Final answer:
The speed of the proton moving in a circular path perpendicular to the magnetic field can be found by equating the magnetic force to the centripetal force and solving for velocity.
Step-by-step explanation:
The question involves a proton moving in a circular path perpendicular to a uniform magnetic field. To find the speed of the proton, we can use the formula for the magnetic force that acts as the centripetal force in circular motion.

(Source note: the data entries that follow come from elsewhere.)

(** The fields [Parse] reads are 64-bit numbers. *)
Lemma Parse_Major s v :
  semver.Parse s = Some v -> (semver.Major v < strconv.uint64_limit)%N.
Proof.
  unfold semver.Parse. destruct s as [|c0 s0]; [discriminate|].
  destruct (SplitN (String c0 s0) "." 3) as [|p0 [|p1 [|p2 [|? ?]]]];
    try discriminate.
  destruct (semver.parseNumber p0) as [major|] eqn:H0; [|discriminate].
  apply parseNumber_Some in H0 as [_ H0].
  repeat match goal with
         | |- context [match ?x with _ => _ end] => destruct x
         end; try discriminate;
    intros H; inversion H; exact H0.
Qed.

Lemma ParseTolerant_Parse s v :
  semver.ParseTolerant s = Some v -> exists s', semver.Parse s' = Some v.
Proof.
  unfold semver.ParseTolerant.
  repeat match goal with
         | |- context [if ?x then _ else _] => destruct x
         end; try discriminate; eauto.
Qed.

(** A bare minor version is printed in a form that [Parse] reads back. *)
Lemma Parse_minor m :
  (m < strconv.uint64_limit)%N ->
  semver.Parse (semver.String (semver.mkVersion 0 m 0 [] [])) =
  Some (semver.mkVersion 0 m 0 [] []).
Proof.
  intros Hm.
  change (semver.String (semver.mkVersion 0 m 0 [] []))
    with (String "0" ("." ++ strconv.FormatUint m ++ String "." "0")).
  unfold semver.Parse.
  change (SplitN (String "0" ("." ++ strconv.FormatUint m ++ String "." "0")) "." 3)
    with ("0" :: match Cut (strconv.FormatUint m ++ String "." "0") "." with
                 | Some (before, after) => [before; after]
                 | None => [strconv.FormatUint m ++ String "." "0"]
                 end).
  rewrite Cut_app by (apply digits_no_dot, FormatUint_digits).
  rewrite (parseNumber_FormatUint m Hm). reflexivity.
Qed.

End SemverFacts.

(** * Facts about the scan of a rules file *)

Section ScanFacts.

(** A turn of the loop that goes on has consumed a byte. *)
Lemma Scan_consumes s s' :
  bufio.Scan s = (true, s') ->
  String.length (bufio.src s') < String.length (bufio.src s).
Proof.
  unfold bufio.Scan. destruct (bufio.err s); [discriminate|].
  destruct (bufio.src s) as [|c r] eqn:Hsrc; [discriminate|].
  destruct (Cut (String c r) bufio.newline) as [[line rest]|] eqn:Hcut.
  - destruct (len line <? bufio.MaxScanTokenSize)%N; [|discriminate].
    intros H; inversion H; subst s'; simpl.
    apply (Cut_length _ _ _ _ Hcut).
  - destruct (len (String c r) <? bufio.MaxScanTokenSize)%N; [|discriminate].
    intros H; inversion H; subst s'; simpl. lia.
Qed.

(** The fuel of the loop is never used up: any amount above the length of
    what is left to read gives the same run. *)
Lemma scanLoop_fuel fuel1 fuel2 s requirement :
  String.length (bufio.src s) < fuel1 ->
  String.length (bufio.src s) < fuel2 ->
  scanLoop fuel1 s requirement = scanLoop fuel2 s requirement.
Proof.
  revert fuel2 s; induction fuel1 as [|fuel1 IH]; intros fuel2 s H1 H2;
    [lia|].
  destruct fuel2 as [|fuel2]; [lia|]. simpl.
  destruct (bufio.Scan s) as [more s'] eqn:Hscan.
  destruct more; [|reflexivity].
  destruct (HasPrefix (bufio.Text s') rulesEngineAnchor); [reflexivity|].
  apply Scan_consumes in Hscan. apply IH; lia.
Qed.

Lemma scanAll_fuel fuel1 fuel2 s :
  String.length (bufio.src s) < fuel1 ->
  String.length (bufio.src s) < fuel2 ->
  scanAll fuel1 s = scanAll fuel2 s.
Proof.
  revert fuel2 s; induction fuel1 as [|fuel1 IH]; intros fuel2 s H1 H2;
    [lia|].
  destruct fuel2 as [|fuel2]; [lia|]. simpl.
  destruct (bufio.Scan s) as [more s'] eqn:Hscan.
  destruct more; [|reflexivity].
  apply Scan_consumes in Hscan. rewrite (IH fuel2 s'); [reflexivity|lia|lia].
Qed.

(** With enough fuel, the scan of all lines ends because [Scan] said no. *)
Lemma scanAll_stops fuel s :
  String.length (bufio.src s) < fuel ->
  fst (bufio.Scan (snd (scanAll fuel s))) = false.
Proof.
  revert s; induction fuel as [|fuel IH]; intros s H; [lia|]. simpl.
  destruct (bufio.Scan s) as [more s'] eqn:Hscan.
  destruct more.
  - pose proof (Scan_consumes _ _ Hscan) as Hlt.
    specialize (IH s' ltac:(lia)).
    destruct (scanAll fuel s') as [lines stop]. exact IH.
  - simpl. revert Hscan. unfold bufio.Scan.
    destruct (bufio.err s) eqn:He.
    + intros H'; inversion H'; subst s'; reflexivity.
    + destruct (bufio.src s) as [|c r] eqn:Hsrc.
      * intros H'; inversion H'; subst s'; simpl.
        destruct (bufio.srcErr s); reflexivity.
      * destruct (Cut (String c r) bufio.newline) as [[line rest]|];
          [destruct (len line <? bufio.MaxScanTokenSize)%N
          |destruct (len (String c r) <? bufio.MaxScanTokenSize)%N];
          try discriminate;
          intros H'; inversion H'; subst s'; reflexivity.
Qed.
Lemma image_rows_match_labels_fifteen :
  wf Samples.fifteen_rows = true /\
  exists evs,
    trace (snd (activation_visualizer (Samples.quiet Samples.fifteen_rows)
                  (fit Samples.fresh Samples.fifteen_rows)
                  Samples.fifteen_rows [] 10 10 empty_world))
    = (Transform (head_rows Samples.fifteen_rows 10), None) :: evs /\
    forall image ticks labels o1 o2,
      In (Plot (imshow image), o1) evs ->
      In (Plot (yticks ticks labels), o2) evs ->
      List.length ticks = 10 /\ List.length labels = 10 /\
      List.length image = 10.
Proof.
  split; [reflexivity|].
  destruct (image_rows_match_labels (Samples.quiet Samples.fifteen_rows)
              Samples.fresh Samples.fifteen_rows Samples.fifteen_rows
              "employee_position_title" Samples.fifteen_titles
              [] 10 10 empty_world eq_refl eq_refl)
    as (evs & Htr & H).
  exists evs. split; [exact Htr|].
  intros image ticks labels o1 o2 Hi Hy.
  destruct (H image ticks labels o1 o2 Hi Hy) as (_ & _ & HB).
  apply HB. cbn. lia.
Defined.
Lemma classifier_exceptions_witness :
  (IndexError = IndexError \/ IndexError = ValueError)
  /\ (AddCommandParser.parse (fun _ => None) (strip "+got napa")
      = Raise IndexError
      \/ UseCommandParser.parse (strip "+got napa") = Raise IndexError).
Proof.
  apply (proj2 classifier_exceptions (fun _ => None) "+got napa" IndexError).
  vm_compute. reflexivity.
Defined.

(** * Properties of the utilities *)

Lemma delta_days_future (a b : datetime) :
  to_microseconds a < to_microseconds b -> delta_days a b <= -1.
Proof.
  intros H. unfold delta_days.
  assert (Hd : (to_microseconds a - to_microseconds b) / 86400000000 < 0)
    by (apply Z.div_lt_upper_bound; lia).
  lia.
Qed.

Lemma delta_days_within_a_day (a b : datetime) :
  to_microseconds b <= to_microseconds a < to_microseconds b + 86400000000 ->
  delta_days a b = 0.
Proof.
  intros H. unfold delta_days. apply Z.div_small. lia.
Qed.

Lemma delta_days_last_day (a b : datetime) :
  to_microseconds b - 86400000000 <= to_microseconds a < to_microseconds b ->
  delta_days a b = -1.
Proof.
  intros H. unfold delta_days.
  replace (to_microseconds a - to_microseconds b)
    with (to_microseconds a - to_microseconds b + 86400000000
          + (-1) * 86400000000) by lia.
  rewrite Z.div_add by lia. rewrite Z.div_small by lia. reflexivity.
Qed.

(** X17. [format_date] goes by elapsed time, not by the calendar, and has
    no branch for a moment that is still ahead: any moment less than 24
    hours back reads "Today", and a moment ahead of the clock, such as an
    expiry to come, reads as a negative number of days ago, never as a
    date. *)
Theorem format_date_by_elapsed_time (strftime : datetime -> string)
    (now date : datetime) :
  (to_microseconds date <= to_microseconds now
                        < to_microseconds date + 86400000000 ->
   Utils.format_date strftime now date = "Today")
  /\ (to_microseconds now < to_microseconds date ->
      exists n, 1 <= n
                /\ Utils.format_date strftime now date
                   = str_of_int (- n) ++ " days ago").
Proof.
  unfold Utils.format_date. split; intros H.
  - rewrite (delta_days_within_a_day now date H). reflexivity.
  - pose proof (delta_days_future now date H) as Hd.
    exists (- delta_days now date). split; [lia|].
    rewrite Z.opp_involutive.
    destruct (delta_days now date =? 0) eqn:E0; [apply Z.eqb_eq in E0; lia|].
    destruct (delta_days now date =? 1) eqn:E1; [apply Z.eqb_eq in E1; lia|].
    destruct (delta_days now date <? 7) eqn:E7; [reflexivity|].
    apply Z.ltb_ge in E7. lia.
Qed.

Lemma format_date_by_elapsed_time_witness :
  let now := mk_datetime 2026 1 23 1 0 0 0 in
  let last_night := mk_datetime 2026 1 22 23 0 0 0 in
  let expiry := mk_datetime 2026 2 2 9 0 0 0 in
  Utils.format_date (fun _ => "Jan 22, 2026") now last_night = "Today"
  /\ exists n, 1 <= n
               /\ Utils.format_date (fun _ => "Feb 02, 2026") now expiry
                  = str_of_int (- n) ++ " days ago".
Proof.
  intros now last_night expiry. split.
  - apply (proj1 (format_date_by_elapsed_time (fun _ => "Jan 22, 2026") now
                    last_night)).
    vm_compute. split; [discriminate | reflexivity].
  - apply (proj2 (format_date_by_elapsed_time (fun _ => "Feb 02, 2026") now
                    expiry)).
    vm_compute. reflexivity.
Defined.

(** X18. A medicine whose expiry is still ahead, by less than 24 hours, is
    listed as expired: its line in [format_medicine_list] carries the label
    [EXPIRED] with the text "-1 days ago". *)
Theorem soon_expiring_medicine_reads_expired (strftime : datetime -> string)
    (now_days now_date : datetime) (low_stock_threshold : Z)
    (m : Medicine.t) (e : datetime) :
  Medicine.expiry_date m = Some e ->
  to_microseconds now_days <= to_microseconds now_date ->
  to_microseconds now_date < to_microseconds e ->
  to_microseconds e < to_microseconds now_days + 86400000000 ->
  let line :=
    (" *" ++ Medicine.name m ++ "* - " ++ str_of_int (Medicine.quantity m)
     ++ " " ++ Medicine.unit m) ++ " (EXPIRED -1 days ago)" in
  Utils.medicine_line strftime now_days now_date low_stock_threshold m
  = match Medicine.location m with
    | Some (String c l) => line ++ " - " ++ String c l
    | _ => line
    end.
Proof.
  intros He H1 H2 H3 line. unfold Utils.medicine_line. rewrite He.
  unfold Utils.calculate_days_until_expiry.
  rewrite (delta_days_within_a_day e now_days) by lia.
  cbn [Z.leb Z.compare].
  unfold Utils.format_date.
  rewrite (delta_days_last_day now_date e) by lia.
  replace (Utils.get_stock_status_emoji (Medicine.quantity m)
             low_stock_threshold) with ""
    by (unfold Utils.get_stock_status_emoji;
        destruct (_ =? 0); [|destruct (_ <? _)]; reflexivity).
  reflexivity.
Qed.

Lemma soon_expiring_medicine_reads_expired_witness :
  let now := mk_datetime 2026 1 23 9 0 0 0 in
  let e := mk_datetime 2026 1 23 21 30 0 0 in
  let m := Medicine.mk 1 "Napa" 3 "tablets" (Some e) (Some "Shelf") 5 "Bea" now
             7 now in
  Utils.medicine_line (fun _ => "Jan 23, 2026") now now 3 m
  = " *Napa* - 3 tablets (EXPIRED -1 days ago) - Shelf".
Proof.
  intros now e m.
  apply (soon_expiring_medicine_reads_expired (fun _ => "Jan 23, 2026") now
           now 3 m e); vm_compute; first [reflexivity | discriminate].
Defined.

Lemma replace_char_app (c : ascii) (a b : string) :
  Utils.replace_char c (a ++ b)
  = Utils.replace_char c a ++ Utils.replace_char c b.
Proof.
  induction a as [|x a IH]; simpl; [reflexivity|].
  rewrite IH. destruct (Ascii.eqb x c); reflexivity.
Qed.

Lemma replace_chars_app (chars : list ascii) (a b : string) :
  fold_left (fun text char => Utils.replace_char char text) chars (a ++ b)
  = fold_left (fun text char => Utils.replace_char char text) chars a
    ++ fold_left (fun text char => Utils.replace_char char text) chars b.
Proof.
  revert a b. induction chars as [|c chars IH]; intros a b; simpl;
    [reflexivity|].
  rewrite replace_char_app. apply IH.
Qed.

(** X19. [escape_markdown_v2] works character by character, although it
    is written as eighteen replacements in a row: the escape of a text is
    the escapes of its characters put together, a character of the list
    gets one backslash before it, and any other character, the backslash
    among them, stays as it is. No replacement escapes what an earlier one
    has put in. *)
Theorem escape_markdown_v2_char_by_char :
  (forall a b, Utils.escape_markdown_v2 (a ++ b)
               = Utils.escape_markdown_v2 a ++ Utils.escape_markdown_v2 b)
  /\ (forall c, Utils.escape_markdown_v2 (String c "")
                = if existsb (Ascii.eqb c) Utils.special_chars
                  then String "\" (String c "")
                  else String c "").
Proof.
  split.
  - intros a b. apply replace_chars_app.
  - intros c. all_chars c.
Qed.


(** ** Sanitized names *)

Lemma split_word (w : string) :
  is_word_of_split w -> Utils.split w = [w].
Proof.
  intros [Hne Hw]. induction w as [|c w IH]; [contradiction|].
  simpl in Hw. apply andb_true_iff in Hw. destruct Hw as [Hc Hw].
  apply negb_true_iff in Hc. cbn [Utils.split]. rewrite Hc.
  destruct w as [|d w']; [reflexivity|].
  assert (Hd : is_space d = false).
  { simpl in Hw. apply andb_true_iff in Hw. destruct Hw as [Hd _].
    apply negb_true_iff in Hd. exact Hd. }
  cbv beta iota. rewrite Hd.
  rewrite IH; [reflexivity | discriminate | exact Hw].
Qed.

Lemma split_word_space (w rest : string) :
  is_word_of_split w ->
  Utils.split (w ++ String " " rest) = w :: Utils.split rest.
Proof.
  intros [Hne Hw]. induction w as [|c w IH]; [contradiction|].
  simpl in Hw. apply andb_true_iff in Hw. destruct Hw as [Hc Hw].
  apply negb_true_iff in Hc.
  change ((String c w ++ String " " rest)%string)
    with (String c (w ++ String " " rest)).
  cbn [Utils.split]. rewrite Hc.
  destruct w as [|d w'].
  - reflexivity.
  - assert (Hd : is_space d = false).
    { simpl in Hw. apply andb_true_iff in Hw. destruct Hw as [Hd _].
      apply negb_true_iff in Hd. exact Hd. }
    change ((String d w' ++ String " " rest)%string)
      with (String d (w' ++ String " " rest)) in *.
    cbv beta iota. rewrite Hd.
    rewrite IH; [reflexivity | discriminate | exact Hw].
Qed.

(** Splitting what was joined with single spaces gives the words back. *)
Lemma split_concat (words : list string) :
  Forall is_word_of_split words ->
  Utils.split (String.concat " " words) = words.
Proof.
  induction 1 as [|w words Hw Hws IH]; [reflexivity|].
  destruct words as [|w' words'].
  - simpl. apply split_word. exact Hw.
  - change (String.concat " " (w :: w' :: words'))
      with (w ++ String " " (String.concat " " (w' :: words'))).
    rewrite split_word_space by exact Hw. rewrite IH. reflexivity.
Qed.

(** The words of a split, with a property of the characters of the text. *)
Lemma split_words (f : ascii -> bool) (s : string) :
  every f s = true ->
  Forall (fun w => is_word_of_split w /\ every f w = true) (Utils.split s).
Proof.
  induction s as [|c s IH]; intros H; [constructor|].
  simpl in H. apply andb_true_iff in H. destruct H as [Hfc Hs].
  specialize (IH Hs). cbn [Utils.split].
  destruct (is_space c) eqn:Hc; [exact IH|].
  assert (Hone : is_word_of_split (String c "") /\ every f (String c "") = true).
  { split; [split; [discriminate | simpl; rewrite Hc; reflexivity]|].
    simpl. rewrite Hfc. reflexivity. }
  destruct s as [|d s']; [constructor; [exact Hone | constructor]|].
  destruct (is_space d) eqn:Hd; [constructor; [exact Hone | exact IH]|].
  destruct (Utils.split (String d s')) as [|w ws];
    [constructor; [exact Hone | constructor]|].
  inversion IH as [|? ? [[Hne Hw] Hfw] Hws]; subst.
  constructor; [|exact Hws].
  split; [split; [discriminate | simpl; rewrite Hc; exact Hw]|].
  simpl. rewrite Hfc. exact Hfw.
Qed.

Lemma title_from_word_space (b : bool) (w rest : string) :
  title_from b (w ++ String " " rest)
  = title_from b w ++ String " " (title_from false rest).
Proof.
  revert b. induction w as [|c w IH]; intros b; [reflexivity|].
  simpl. destruct (is_alpha c); rewrite IH; reflexivity.
Qed.

Lemma title_concat (words : list string) :
  title (String.concat " " words) = String.concat " " (map title words).
Proof.
  unfold title. induction words as [|w words IH]; [reflexivity|].
  destruct words as [|w' words']; [reflexivity|].
  change (String.concat " " (w :: w' :: words'))
    with (w ++ String " " (String.concat " " (w' :: words'))).
  rewrite title_from_word_space, IH. reflexivity.
Qed.

Lemma every_title_word (f : ascii -> bool) (b : bool) (w : string) :
  (forall c, f (upper_char c) = f c) -> (forall c, f (lower_char c) = f c) ->
  every f (title_from b w) = every f w.
Proof.
  intros Hu Hl. revert b. induction w as [|c w IH]; intros b; [reflexivity|].
  simpl. destruct (is_alpha c); simpl; rewrite IH; [|reflexivity].
  destruct b; [rewrite Hl | rewrite Hu]; reflexivity.
Qed.

Lemma not_space_upper_char (c : ascii) :
  negb (is_space (upper_char c)) = negb (is_space c).
Proof. all_chars c. Qed.

Lemma not_space_lower_char (c : ascii) :
  negb (is_space (lower_char c)) = negb (is_space c).
Proof. all_chars c. Qed.

Lemma kept_upper_char (c : ascii) : Utils.kept (upper_char c) = Utils.kept c.
Proof. all_chars c. Qed.

Lemma kept_lower_char (c : ascii) : Utils.kept (lower_char c) = Utils.kept c.
Proof. all_chars c. Qed.

Lemma title_word_of_split (w : string) :
  is_word_of_split w -> is_word_of_split (title w).
Proof.
  intros [Hne Hw]. split.
  - destruct w as [|c w]; [contradiction|].
    unfold title. simpl. destruct (is_alpha c); discriminate.
  - unfold title.
    rewrite (every_title_word _ false w not_space_upper_char
               not_space_lower_char).
    exact Hw.
Qed.

Lemma every_remove_special (s : string) :
  every Utils.kept (Utils.remove_special s) = true.
Proof.
  induction s as [|c s IH]; [reflexivity|].
  simpl. destruct (Utils.kept c) eqn:E; [|exact IH].
  simpl. rewrite E. exact IH.
Qed.

Lemma remove_special_kept (s : string) :
  every Utils.kept s = true -> Utils.remove_special s = s.
Proof.
  induction s as [|c s IH]; [reflexivity|].
  simpl. intros H. apply andb_true_iff in H. destruct H as [Hc Hs].
  rewrite Hc, (IH Hs). reflexivity.
Qed.

Lemma every_concat (f : ascii -> bool) (words : list string) :
  f " "%char = true -> Forall (fun w => every f w = true) words ->
  every f (String.concat " " words) = true.
Proof.
  intros Hsp. induction 1 as [|w words Hw Hws IH]; [reflexivity|].
  destruct words as [|w' words']; [exact Hw|].
  change (String.concat " " (w :: w' :: words'))
    with (w ++ String " " (String.concat " " (w' :: words'))).
  rewrite every_app, Hw. simpl. rewrite Hsp. exact IH.
Qed.

(** The words of a sanitized name. *)
Lemma sanitize_words (name : string) :
  exists words,
    Utils.sanitize_medicine_name name = String.concat " " words
    /\ Forall (fun w => is_word_of_split w /\ every Utils.kept w = true) words.
Proof.
  unfold Utils.sanitize_medicine_name. rewrite title_concat.
  exists (map title (Utils.split (Utils.remove_special name))).
  split; [reflexivity|].
  pose proof (split_words Utils.kept _ (every_remove_special name)) as H.
  rewrite Forall_map. revert H. apply Forall_impl. intros w [Hw Hk].
  split; [apply title_word_of_split; exact Hw|].
  unfold title.
  rewrite (every_title_word _ false w kept_upper_char kept_lower_char).
  exact Hk.
Qed.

magnetic force acting on a moving charge in a magnetic field B is given by F = qvB sin(θ), where q is the charge of the proton, v is its velocity, B is the magnetic field strength, and θ is the angle between the velocity and the magnetic field, which is 90 degrees since the movement is perpendicular to the field.
For circular motion, the centripetal force is also given by F = (mv^2)/r, where m is the mass of the proton, v is its speed, and r is the radius of curvature. By setting the magnetic force equal to the centripetal force (qvB = mv^2/r) and solving for v, we can find the proton's speed. The mass of the proton (m = 1.67 × 10^-27 kg), the magnetic field strength (B = 1.8 T), and the radius of curvature (r = 0.03 m) are given, allowing us to calculate the speed of the proton.
Substituting the known values, we get that the speed of the proton (v) equals to r multiplied by B divided by the charge of the proton (v = (rB)/q). Since the charge of a proton is approximately 1.6 × 10^-19 C, the calculation results in a speed of the proton which can be computed accordingly.